09.21.2011

CFTC Provides Relief from Large Trader Rule

09.21.2011
Terry Flanagan

Order applies to large trader reporting of physical commodity swaps.

The Commodity Futures Trading Commission is providing temporary relief from a rule that will enable the agency to efficiently identify significant market participants and collect data on their trading activity so it can reconstruct market events, conduct investigations, and bring enforcement actions.

The CFTC’s Division of Market Oversight is providing temporary relief from the requirements of the Commission’s regulations regarding large trader reporting of physical commodity swaps.

Because this is the first time that swaps data is being collected, this temporary relief is intended to provide sufficient time to enable both the industry and the Commission to develop and refine systems and processes that will be able to report these complex transactions.

“The reforms currently under consideration, including formation of various entities to monitor and oversee the rules and regulations being put into place, are to have certain impact on the trading environment that could be a serious game changer for many companies not prepared to handle such sweeping moves,” Sean Carnahan, global director of commodities and energy at SuperDerivatives, told Markets Media.

“The consideration of monitoring and making publicly available various companies trading positions, amounts and volumes, while needed for transparency, is very new to the market,” he said.

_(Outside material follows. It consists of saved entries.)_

(** [surveyId]: the third non-empty path segment when there are exactly three. *)
Definition survey_id_of (p : string) : option string :=
  let parts := path_parts p in
  if Nat.eqb (length parts) 3 then Some (nth 2 parts "") else None.

(** [isValidId]: [surveyId && /^[a-f0-9-]+$/i.test(surveyId)] *)
Definition is_valid_id (p : string) : bool :=
  match survey_id_of p with Some x => id_pattern x | None => false end.

(** [GET /api/surveys/:id] *)
Definition get_one (sfl : bool) (sid : string) : SM SResponse :=
  survey <- select_survey sfl sid ;;
  match survey with
  | None => srespond 404 "Survey not found"
  | Some v => sret (mkSResponse 200 (SOne v))
  end.

(** [PUT /api/surveys/:id] *)
Definition put_one (fl : Db.faults) (sfl : bool) (now : Z) (req : Request) (sid : string)
  : SM SResponse :=
  g <- admin fl now (authorization req) ;;
  match errorResponse g with
  | Some r => sret (of_guard r)
  | None =>
      b <- slift (parse_or_throw (list_ascii_of_string (body_text req))) ;;
      d <- slift (read_description b) ;;
      match d with
      | None | Some "" => srespond 400 "Description is required"
      | Some descr =>
          updated <- update_survey sfl sid descr ;;
          match updated with
          | None => srespond 404 "Survey not found"
          | Some _ =>
              survey <- select_survey sfl sid ;;
              match survey with
              | Some v => sret (mkSResponse 200 (SOne v))
              | None => sret (mkSResponse 200 SNoBody)
              end
          end
      end
  end.

(** [DELETE /api/surveys/:id] *)
Definition delete_one (fl : Db.faults) (sfl : bool) (now : Z) (req : Request) (sid : string)
  : SM SResponse :=
  g <- admin fl now (authorization req) ;;
  match errorResponse g with
  | Some r => sret (of_guard r)
  | None =>
      u <- delete_ratings_of sfl sid ;;
      deleted <- delete_survey sfl sid ;;
      match deleted with
      | None => srespond 404 "Survey not found"
      | Some _ => sret (mkSResponse 200 SSuccess)
      end
  end.

(** [GET /api/surveys] *)
Definition get_list (sfl : bool) : SM SResponse :=
  svs <- list_surveys sfl ;;
  sret (mkSResponse 200 (SList svs)).

(** [POST /api/surveys] *)
Definition create (fl : Db.faults) (sfl : bool) (now : Z) (uuid : string) (req : Request)
  : SM SResponse :=
  g <- admin fl now (authorization req) ;;
  match errorResponse g with
  | Some r => sret (of_guard r)
  | None =>
      b <- slift (parse_or_throw (list_ascii_of_string (body_text req))) ;;
      d <- slift (read_description b) ;;
      match d with
      | None | Some "" => srespond 400 "Description is required"
      | Some descr =>
          newSurvey <- insert_survey sfl uuid now descr ;;
          sret (mkSResponse 201 (SOne (mkView (s_id newSurvey) (description newSurvey)
                                              (s_created_at newSurvey) O None)))
      end
  end.

(** The default export; [uuid] and [now] are the defaults of a new row. *)
Definition surveys_handler (fl : Db.faults) (sfl : bool) (now : Z) (uuid : string)
    (req : Request) (s : sworld) : SResponse * sworld :=
  if String.eqb (method req) "OPTIONS" then (mkSResponse 204 SNoBody, s)
  else
    let surveyId := survey_id_of (pathname req) in
    let isValidId := is_valid_id (pathname req) in
    let sid := match surveyId with Some x => x | None => "" end in
    srun (if isValidId && String.eqb (method req) "GET" then get_one sfl sid
          else if isValidId && String.eqb (method req) "PUT" then put_one fl sfl now req sid
          else if isValidId && String.eqb (method req) "DELETE" then delete_one fl sfl now req sid
          else if String.eqb (method req) "GET" then get_list sfl
          else if String.eqb (method req) "POST" then create fl sfl now uuid req
          else srespond 405 "Method not allowed") s.

End Surveys.

Module SurveySamples.
Import Json JsValue Db Http Uuid Surveys Samples.
Local Open Scope string_scope.

Definition uuid1 : string := "123e4567-e89b-12d3-a456-426614174000".

(** [uuid1] in capitals and without hyphens. *)
Definition uuid1_upper : string := "123E4567E89B12D3A456426614174000".

Definition uuid2 : string := "00000000-0000-0000-0000-0000000000a2".

(** Two surveys; the first has ratings 8 and 6, the second rating 3; the
    only user is the admin of [admin_row]. *)
Definition survey_world : sworld :=
  mkSWorld (mkWorld [admin_row]
                    [mkRating 0 (Some uuid1) (JsValue.Fin 8) 10 None;
                     mkRating 1 (Some uuid1) (JsValue.Fin 6) 20 None;
                     mkRating 2 (Some uuid2) (JsValue.Fin 3) 30 None] 3 [])
           [mkSurvey uuid1 "Margherita" 100; mkSurvey uuid2 "Pepperoni" 200] [].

The CFTC’s action comes as the International Organization of Securities Commissions (IOSCO) has published principles for the regulation and supervision of commodity derivatives markets, including design of physical commodity derivatives contracts; surveillance of commodity derivatives markets, including monitoring large positions; and enhancing price discovery and transparency, including allowing regulators to impose position limits and the reporting of OTC derivatives to trade repositories.

On July 22, the CFTC published large trader reporting rules for physical commodity swaps and swaptions.

The rules require daily reports from clearing organizations, clearing members and swap dealers, and become effective on September 20, 2011.

The CFTC is providing temporary relief from reporting, as long as parties are making a good faith attempt to comply with the reporting requirements, until November 21, 2011, for cleared swaps, and January 20, 2012, for uncleared swaps.

There are major areas each company will need to review and evaluate in regards to technology and infrastructure impacts on their business: collection and distribution of data, internal and external reporting capabilities, strategy and methods of trading within intraday position limits while staying within new business conduct rules.

“The new monitoring of intraday position limits could change and entire companies business model,” said Carnahan. “The idea of real-time, intraday reporting is going to change the operational aspects, technology, and conduct of the front office, change that could have major front to back impact on the overall strategy of many companies.”

The CFTC has proposed anti-manipulation and anti-fraud rules issued by the CFTC under the Dodd-Frank Act.

The rules are based on a proposed interpretive order issued by the CFTC in May that provides guidance on disruptive practices enumerated under Dodd-Frank, such as violating bids and offers, demonstrating intentional or reckless disregard of the orderly execution of transactions during the closing period, or spoofing, i.e., bidding or offering with the intent to cancel before execution.

Under the SEC’s large trader reporting rule, large traders, defined as anyone whose trades equal or exceed two million shares or 20 million during any calendar day, will be required to identify themselves to the SEC and their broker-dealers will be required to monitor their transactions under a large trader reporting regime.